# What the task requires
Retype, word for word, each line between the lines holding "intros Hu [Hl Ho]. split." and "rewrite list_elem_of_filter, Hin, lookup_delete_Some.", inclusive, and leave the rest of the data alone.

# Supplied data
Lemma owned_add lists owner o l u :
  lists !! o = Some l → owner !! u = None → owned lists owner → owned (<[o := l ++ [u]]> lists) (<[u := o]> owner).
Proof.
  intros Ho Hu [Hl Ho']. destruct (Hl o l Ho) as [Hnd Hin]. split.
  - intros o' l'. rewrite lookup_insert_Some. intros [[<- <-]|[Hne Hl']].
    + split.
      * apply NoDup_app. split; [done|]. split; [|apply NoDup_singleton]. intros x Hx ->%list_elem_of_singleton.
        apply Hin in Hx. congruence.
      * intros x. rewrite elem_of_app, list_elem_of_singleton, Hin, lookup_insert_Some. naive_solver congruence.
    + destruct (Hl _ _ Hl') as [? Hin']. split; [done|]. intros x. rewrite Hin', lookup_insert_Some. naive_solver congruence.
  - intros x o'. rewrite lookup_insert_Some. intros [[<- <-]|[_ [? ?]%Ho']].
    + rewrite lookup_insert_eq. by eexists.
    + destruct (decide (o = o')) as [->|]; [rewrite lookup_insert_eq|rewrite lookup_insert_ne by done]; by eexists.
Qed.

Lemma owned_remove lists owner o u :
  owner !! u = Some o → owned lists owner → owned (alter (list_remove u) o lists) (delete u owner).
Proof.
  intros Hu [Hl Ho]. split.
  - intros o' l'. destruct (decide (o = o')) as [<-|Hne].
    + rewrite lookup_alter_eq. destruct (lists !! o) as [l|] eqn:El; [|done]. simpl. intros [= <-].
      destruct (Hl _ _ El) as [? Hin]. unfold list_remove. split; [by apply NoDup_filter|]. intros x.
      rewrite list_elem_of_filter, Hin, lookup_delete_Some. naive_solver.
    + rewrite lookup_alter_ne by done. intros Hl'. destruct (Hl _ _ Hl') as [? Hin]. split; [done|]. intros x.
      rewrite Hin, lookup_delete_Some. naive_solver congruence.
  - intros x o' [_ [l ?]%Ho]%lookup_delete_Some. destruct (decide (o = o')) as [<-|].
    + rewrite lookup_alter_eq. rewrite H. by eexists.
    + rewrite lookup_alter_ne by done. by eexists.
Qed.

# Exercise solution
  intros Hu [Hl Ho]. split.
  - intros o' l'. destruct (decide (o = o')) as [<-|Hne].
    + rewrite lookup_alter_eq. destruct (lists !! o) as [l|] eqn:El; [|done]. simpl. intros [= <-].
      destruct (Hl _ _ El) as [? Hin]. unfold list_remove. split; [by apply NoDup_filter|]. intros x.
      rewrite list_elem_of_filter, Hin, lookup_delete_Some. naive_solver.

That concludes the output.